Problem statement:
Could you please find each line in the records that contains the word "injection" and copy it?

Data provided:
[Start of section]
Lemma split_go_lacks (s : string) : forall cur,
  Re.lacks "/" cur = true ->
  Forall (fun x => Re.lacks "/" x = true) (split_go "/" s cur).
Proof.
  induction s as [|a s IH]; intros cur Hcur; cbn [split_go].
  - now constructor.
  - destruct (Ascii.eqb a "/") eqn:Ha.
    + constructor; [exact Hcur | now apply IH].
    + apply IH. clear IH. induction cur as [|b cur IHcur].
      * rewrite append_nil_l. cbn [Re.lacks]. now rewrite Ha.
      * cbn [Re.lacks] in *. rewrite append_cons. cbn [Re.lacks].
        apply andb_prop in Hcur as [Hb Hcur]. rewrite Hb. now apply IHcur.
Qed.

Lemma filter_keeps_all {A} (f : A -> bool) (l : list A) :
  Forall (fun x => f x = true) l -> List.filter f l = l.
Proof.
  induction 1 as [|x l Hx _ IH]; [reflexivity|].
  cbn. now rewrite Hx, IH.
Qed.

Lemma normal_parts_keep (ps : list string) :
  Forall (fun c => plain_name c = true) ps ->
  Forall (fun c => keep_component c = true) ps
  /\ Forall (fun c => Re.lacks "/" c = true) ps.
Proof.
  induction 1 as [|c ps Hc _ [IH1 IH2]]; [split; constructor|].
  unfold plain_name in Hc. apply andb_prop in Hc as [Hk Hl].
  split; now constructor.
Qed.

(** What [parse] builds is normal. *)
Lemma parse_normal (s : string) : normal (parse s).
Proof.
  unfold parse, normal.
  destruct (splitroot s) as [r rel] eqn:Hsplit. cbn [root parts]. split.
  - destruct s as [|c s]; [injection Hsplit as <- _; now left|].
    rewrite splitroot_cons in Hsplit.
    destruct (Ascii.eqb c "/"); [destruct (Nat.eqb _ 2)|];
      injection Hsplit as <- _; cbn; auto.
  - apply List.Forall_forall. intros c Hin.
    apply filter_In in Hin as [Hin Hkeep].
    unfold plain_name. rewrite Hkeep. cbn [andb].
    pose proof (split_go_lacks rel ""%string eq_refl) as Hall.
    rewrite List.Forall_forall in Hall. now apply Hall.
Qed.

(** The components of a normal path, joined and split again. *)
Lemma split_concat (ps : list string) :
  Forall (fun c => plain_name c = true) ps ->
  List.filter keep_component (split "/" (String.concat "/" ps)) = ps.
Proof.
  intros Hps. destruct (normal_parts_keep ps Hps) as [Hkeep Hlacks].
  destruct ps as [|c cs]; [reflexivity|].
  unfold split. rewrite (split_go_concat cs c ""%string Hlacks).
  rewrite append_nil_l. now apply filter_keeps_all.
Qed.

Lemma concat_head (ps : list string) :
  Forall (fun c => plain_name c = true) ps ->
  String.concat "/" ps = ""%string
  \/ exists a x', String.concat "/" ps = String a x'
                  /\ Ascii.eqb a "/" = false.
Proof.
  intros Hps. destruct ps as [|c cs]; [now left|]. right.
  inversion Hps as [|? ? Hc _]; subst.
  destruct (plain_name_inv c Hc) as (a & c' & -> & Ha & _).
  destruct cs as [|c2 cs].
  - now exists a, c'.
  - change (String.concat "/" (String a c' :: c2 :: cs))
      with (String a c' +:+ "/" +:+ String.concat "/" (c2 :: cs)).
    rewrite append_cons. eauto.
Qed.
[End of section]
Your solution:
  - destruct s as [|c s]; [injection Hsplit as <- _; now left|].
      injection Hsplit as <- _; cbn; auto.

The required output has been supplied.